### Material for the task
>>>>>

Lemma om_front_None m : om_front m = None ↔ m = ∅.
Proof.
  unfold om_front. split.
  - intros Hh. apply map_empty. intros k. destruct (m !! k) as [v|] eqn:E; [|done].
    apply elem_of_om_iter in E. destruct (om_iter m); [by apply not_elem_of_nil in E|done].
  - intros ->. unfold om_iter. by rewrite map_to_list_empty.
Qed.

Lemma sorted_last_max l x y :
  StronglySorted key_lt l → last l = Some x → y ∈ l → y.1 <= x.1.
Proof.
  induction l as [|a l IH]; [done|]. intros Hs Hl Hy.
  inversion Hs as [|?? Hs' Hall]; subst.
  destruct l as [|b l]; simpl in Hl.
  - injection Hl as ->. apply list_elem_of_singleton in Hy as ->. lia.
  - apply elem_of_cons in Hy as [->|Hy]; [|by apply IH].
    apply last_Some_elem_of in Hl. rewrite Forall_forall in Hall.
    specialize (Hall x Hl). unfold key_lt in Hall. lia.
Qed.

Lemma om_back_Some m k v :
  om_back m = Some (k, v) ↔ m !! k = Some v ∧ ∀ j, is_Some (m !! j) → j <= k.
Proof.
  unfold om_back. pose proof (om_iter_sorted m) as Hs. split.
  - intros Hl. split; [apply elem_of_om_iter; by apply last_Some_elem_of|].
    intros j [w Hw]. apply elem_of_om_iter in Hw.
    by apply (sorted_last_max _ _ _ Hs Hl) in Hw.
  - intros [Hk Hmax]. destruct (last (om_iter m)) as [[k0 v0]|] eqn:E.
    + pose proof E as E'. apply last_Some_elem_of, elem_of_om_iter in E.
      assert (k0 <= k) by (apply Hmax; eauto).
      apply elem_of_om_iter in Hk as Hk'. apply (sorted_last_max _ _ _ Hs E') in Hk'.
      simpl in Hk'. assert (k0 = k) as -> by lia. congruence.
    + apply last_None in E. apply elem_of_om_iter in Hk. rewrite E in Hk.
      by apply not_elem_of_nil in Hk.
Qed.

Lemma om_back_None m : om_back m = None ↔ m = ∅.
Proof.
  unfold om_back. rewrite last_None, <-om_front_None. unfold om_front.
  destruct (om_iter m); naive_solver.
Qed.

(** The bindings of [lo, lo + n), read one index at a time. *)
Fixpoint om_slice m (lo : N) (n : nat) : list (N * V) :=
  match n with
  | O => []
  | S n' => match m !! lo with
            | Some v => (lo, v) :: om_slice m (lo + 1) n'
            | None => om_slice m (lo + 1) n'
            end
  end.

Lemma elem_of_om_slice m lo n k v :
  (k, v) ∈ om_slice m lo n ↔ lo <= k ∧ k < lo + N.of_nat n ∧ m !! k = Some v.
Proof.
  revert lo. induction n as [|n IH]; intros lo; simpl.
  - rewrite elem_of_nil. lia.
  - destruct (m !! lo) as [w|] eqn:E; rewrite ?elem_of_cons, IH; split.
    + intros [[= -> ->]|?]; [split; [lia|split; [lia|done]]|]. split; [lia|split; [lia|tauto]].
    + intros (? & ? & Hk). destruct (decide (k = lo)) as [->|]; [left; congruence|right].
      split; [lia|split; [lia|done]].
    + intros ?. split; [lia|split; [lia|tauto]].
    + intros (? & ? & Hk). assert (k ≠ lo) by congruence. split; [lia|split; [lia|done]].
Qed.

Lemma om_slice_sorted m lo n : StronglySorted key_lt (om_slice m lo n).
Proof.
  revert lo. induction n as [|n IH]; intros lo; simpl; [constructor|].
  destruct (m !! lo) as [w|]; [|done]. constructor; [done|].
  apply Forall_forall. intros [k v] Hk%elem_of_om_slice. unfold key_lt. simpl. lia.
Qed.

Lemma om_range_slice m lo hi n : hi + 1 = lo + N.of_nat n → om_range lo hi m = om_slice m lo n.
Proof.
  intros Hn. apply (strict_sorted_unique key_lt); [apply om_range_sorted|apply om_slice_sorted|].
  intros [k v]. rewrite elem_of_om_range, elem_of_om_slice. naive_solver lia.
Qed.

Lemma om_slice_full m lo n :
  (∀ i, lo <= i → i < lo + N.of_nat n → is_Some (m !! i)) →
  contiguous fst lo (om_slice m lo n) ∧ length (om_slice m lo n) = n.
Proof.
  revert lo. induction n as [|n IH]; intros lo Hall; simpl; [done|].
  destruct (Hall lo) as [v ->]; [lia|lia|]. simpl.
  destruct (IH (lo + 1)) as [Hc Hl]; [intros; apply Hall; lia|]. auto.
Qed.
End ordmap.

(** ** Per-key folds

    A loop over a [HashMap] whose body touches only the entry of its own key
    does not depend on the iteration order; this is its value at each key. *)

Section fold_per_key.
Context {K V W : Type} `{Countable K}.

Definition fold_per_key (g : K → V → option W → option W) (m : gmap K V) (acc : gmap K W)
    : gmap K W :=
  foldr (λ p acc, partial_alter (g p.1 p.2) p.1 acc) acc (map_to_list m).

Lemma lookup_fold_per_key g m acc k :
  fold_per_key g m acc !! k =
    match m !! k with Some v => g k v (acc !! k) | None => acc !! k end.
Proof.
  unfold fold_per_key.
  assert (Hnd : NoDup (map_to_list m).*1) by apply NoDup_fst_map_to_list.
  assert (Hel : ∀ v, (k, v) ∈ map_to_list m ↔ m !! k = Some v)
    by (intros; apply elem_of_map_to_list).
  destruct (m !! k) as [v|] eqn:E.
  - assert ((k, v) ∈ map_to_list m) as Hin by (by apply Hel). clear Hel E.
    induction (map_to_list m) as [|[k' v'] l IH]; [by apply not_elem_of_nil in Hin|].
    simpl in *. rewrite NoDup_cons in Hnd. destruct Hnd as [Hk' Hnd].
    apply elem_of_cons in Hin as [[= <- <-]|Hin].
    + rewrite lookup_partial_alter_eq. f_equal. clear IH Hnd.
      induction l as [|[k'' v''] l IH]; [done|]. simpl in *.
      rewrite lookup_partial_alter_ne by set_solver. apply IH. set_solver.
    + rewrite lookup_partial_alter_ne; [by apply IH|].
      intros ->. apply Hk'. apply list_elem_of_fmap. by exists (k, v).
  - assert (Hno : ∀ v, (k, v) ∉ map_to_list m) by (intros v Hv; apply Hel in Hv; congruence).
    clear Hel Hnd. induction (map_to_list m) as [|[k' v'] l IH]; [done|].
    simpl. rewrite lookup_partial_alter_ne; [|intros ->; apply (Hno v'); left].
    apply IH. intros v Hv. apply (Hno v). by right.
Qed.
End fold_per_key.

(** ** Hash maps

    Iterating a [HashMap] or a [DashMap] visits each binding once, in an order the
    program cannot rely on: [map_iter] is that order. *)

Class MapIter (K V : Type) `{Countable K} := {
  map_iter : gmap K V → list (K * V);
  map_iter_perm m : map_iter m ≡ₚ map_to_list m;
}.

Section map_iter.
Context {K V : Type} `{Countable K} `{!MapIter K V}.

Lemma elem_of_map_iter (m : gmap K V) k v : (k, v) ∈ map_iter m ↔ m !! k = Some v.
Proof. rewrite map_iter_perm. apply elem_of_map_to_list. Qed.

Lemma map_iter_NoDup (m : gmap K V) : NoDup (map_iter m).*1.
Proof. rewrite map_iter_perm. apply NoDup_fst_map_to_list. Qed.
(** The segment array has not overflowed. *)
Definition segments_fit (m : LogMem) : Prop :=
  (seg_count (term_segments m) <= MAX_TERM_SEGMENTS)%nat.

(** ** Term lookup *)

Lemma entry_term_known m i :
  log_inv m → segments_fit m → entry_term m i = Some (known_term m i).
Proof.
  intros Hinv Hfit. unfold entry_term, known_term.
  pose proof (inv_dom m Hinv i) as Hd. pose proof (inv_zero m Hinv). pose proof (inv_order m Hinv).
  destruct (entries m !! i) as [e|] eqn:E.
  - assert (0 < min_index m ∧ min_index m <= i ∧ i <= max_index m) by (apply Hd; eauto).
    rewrite (inv_ts m Hinv Hfit i e E).
    case_bool; simpl; (done || lia).
  - assert (¬ (0 < min_index m ∧ min_index m <= i ∧ i <= max_index m)) as Hn.
    { intros [? He]%Hd. done. }
    case_bool; simpl; (done || lia).
Qed.

(** ** Range reads *)

Lemma get_entries_range_elem m lo hi e :
  log_inv m → e ∈ get_entries_range m lo hi ↔ entries m !! e_index e = Some e ∧ lo <= e_index e ∧ e_index e <= hi.
Proof.
  intros Hinv. unfold get_entries_range. rewrite list_elem_of_fmap. split.
  - intros ([k e'] & -> & (? & ? & Hk)%elem_of_om_range). simpl.
    destruct (inv_entry m Hinv _ _ Hk) as [-> _]. done.
  - intros (He & ? & ?). exists (e_index e, e). split; [done|]. by apply elem_of_om_range.
Qed.

Lemma contiguous_snd lo (l : list (N * Entry)) :
  (∀ k e, (k, e) ∈ l → e_index e = k) → contiguous fst lo l → contiguous e_index lo l.*2.
Proof.
  revert lo. induction l as [|[k e] l IH]; intros lo Hk Hc; [done|]. simpl in *.
  destruct Hc as [-> Hc]. split; [apply Hk; left|]. apply IH; [|done]. intros; apply Hk; by right.
Qed.

(** Inside the log a range read is the run of consecutive entries asked for. *)
Lemma get_entries_range_run m lo hi n :
  log_inv m → 0 < min_index m → min_index m <= lo → hi <= max_index m → hi + 1 = lo + N.of_nat n →
  contiguous e_index lo (get_entries_range m lo hi) ∧ length (get_entries_range m lo hi) = n.
Proof.
  intros Hinv H0 Hlo Hhi Hn. unfold get_entries_range. rewrite (om_range_slice _ _ _ _ Hn).
  destruct (om_slice_full (entries m) lo n) as [Hc Hl].
  { intros i ? ?. apply (inv_dom m Hinv). lia. }
  rewrite length_fmap. split; [|done]. apply contiguous_snd; [|done].
  intros k e (_ & _ & Hk)%elem_of_om_slice. by apply (inv_entry m Hinv) in Hk as [? _].
Qed.

(** ** Lemmas on the reference append *)

(** The entries of [es] are all in [m] with the same term. *)
Definition present (m : gmap N Entry) (es : list Entry) : Prop :=
  Forall (λ e, ∃ e', m !! e_index e = Some e' ∧ e_term e' = e_term e) es.

Lemma raft_append_present m pre suf : present m pre → raft_append m (pre ++ suf) = raft_append m suf.
Proof.
  induction 1 as [|e pre (e' & He & Ht) _ IH]; [done|]. simpl. rewrite He, Ht, N.eqb_refl. done.
Qed.

Lemma raft_append_present_all m es : present m es → raft_append m es = m.
Proof. intros H. rewrite <-(app_nil_r es), raft_append_present by done. done. Qed.

Lemma partition_point_spec es s lst :
  contiguous e_index s es →
  let k := partition_point lst es in
  contiguous e_index s (take k es) ∧ Forall (λ e, e_index e <= lst) (take k es) ∧
  contiguous e_index (s + N.of_nat k) (drop k es) ∧
  Forall (λ e, lst < e_index e) (drop k es) ∧ (k <= length es)%nat.
Proof.
  revert s. induction es as [|e es IH]; intros s Hc; simpl.
  { repeat split; try done. }
  destruct Hc as [<- Hc]. destruct (N.leb_spec (e_index e) lst); simpl.
  - destruct (IH _ Hc) as (? & ? & Hd & ? & ?). repeat split; auto; [|lia].
    replace (e_index e + N.of_nat (S (partition_point lst es)))
      with (e_index e + 1 + N.of_nat (partition_point lst es)) by lia. done.
  - rewrite N.add_0_r. repeat split; auto; [|lia]. constructor; [lia|].
    apply Forall_forall. intros x Hx. pose proof (contiguous_elem _ _ _ _ Hc Hx). lia.
Qed.

(** ** Conflict resolution *)

(** A batch a leader may send after [prev]: consecutive, non-decreasing valid
    terms; [prev] is adjacent to or inside the log. *)
Record valid_batch (m : LogMem) (prev : N) (es : list Entry) : Prop := mk_valid_batch {
  vb_contig : contiguous e_index (prev + 1) es;
  vb_terms : Forall (λ e, e_term e ≠ 0) es;
  vb_mono : StronglySorted (λ a b, e_term a <= e_term b) es;
  vb_room : prev + N.of_nat (length es) <= u64_max;
  vb_prev : max_index m = 0 ∨ (min_index m <= prev + 1 ∧ prev <= max_index m);
}.

Section conflict.
Context (m : LogMem) (prev : N) (es : list Entry).
Hypothesis Hinv : log_inv m.
Hypothesis Hfit : segments_fit m.
Hypothesis Hvb : valid_batch m prev es.

(** An index of the batch that the log reaches is a live entry. *)
Lemma batch_index_live e :
  e ∈ es → e_index e <= max_index m → ∃ e', entries m !! e_index e = Some e'.
Proof.
  intros He Hle. pose proof (contiguous_elem _ _ _ _ (vb_contig _ _ _ Hvb) He).
  apply (inv_dom m Hinv). pose proof (vb_prev _ _ _ Hvb). pose proof (inv_zero m Hinv). lia.
Qed.

Lemma sorted_between (l : list Entry) x y z :
  StronglySorted (λ a b, e_term a <= e_term b) l → head l = Some x → last l = Some y → z ∈ l →
  e_term x <= e_term z ∧ e_term z <= e_term y.
Proof.
  destruct l as [|x' l]; [done|]. intros Hs [= ->] Hl Hz. split.
  - apply elem_of_cons in Hz as [->|Hz]; [lia|]. by eapply StronglySorted_head_le in Hz; [|done].
  - revert x Hs Hl Hz. induction l as [|b l IH]; intros x Hs Hl Hz; simpl in Hl.
    + injection Hl as ->. apply list_elem_of_singleton in Hz as ->. lia.
    + inversion Hs; subst. apply elem_of_cons in Hz as [->|Hz]; [|by eapply IH].
      eapply (StronglySorted_head_le _ _ _ _ Hs). by eapply last_Some_elem_of.
Qed.

Let skip := partition_point (max_index m) es.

<<<<<

### Exercise directions
Write out only the lines that run from the line containing "intros Hinv H0" through the line containing "Forall (λ e, ∃", both included, exactly as they appear above.

### Solution to the problem
  intros Hinv H0 Hlo Hhi Hn. unfold get_entries_range. rewrite (om_range_slice _ _ _ _ Hn).
  destruct (om_slice_full (entries m) lo n) as [Hc Hl].
  { intros i ? ?. apply (inv_dom m Hinv). lia. }
  rewrite length_fmap. split; [|done]. apply contiguous_snd; [|done].
  intros k e (_ & _ & Hk)%elem_of_om_slice. by apply (inv_entry m Hinv) in Hk as [? _].
Qed.

(** ** Lemmas on the reference append *)

(** The entries of [es] are all in [m] with the same term. *)
Definition present (m : gmap N Entry) (es : list Entry) : Prop :=
  Forall (λ e, ∃ e', m !! e_index e = Some e' ∧ e_term e' = e_term e) es.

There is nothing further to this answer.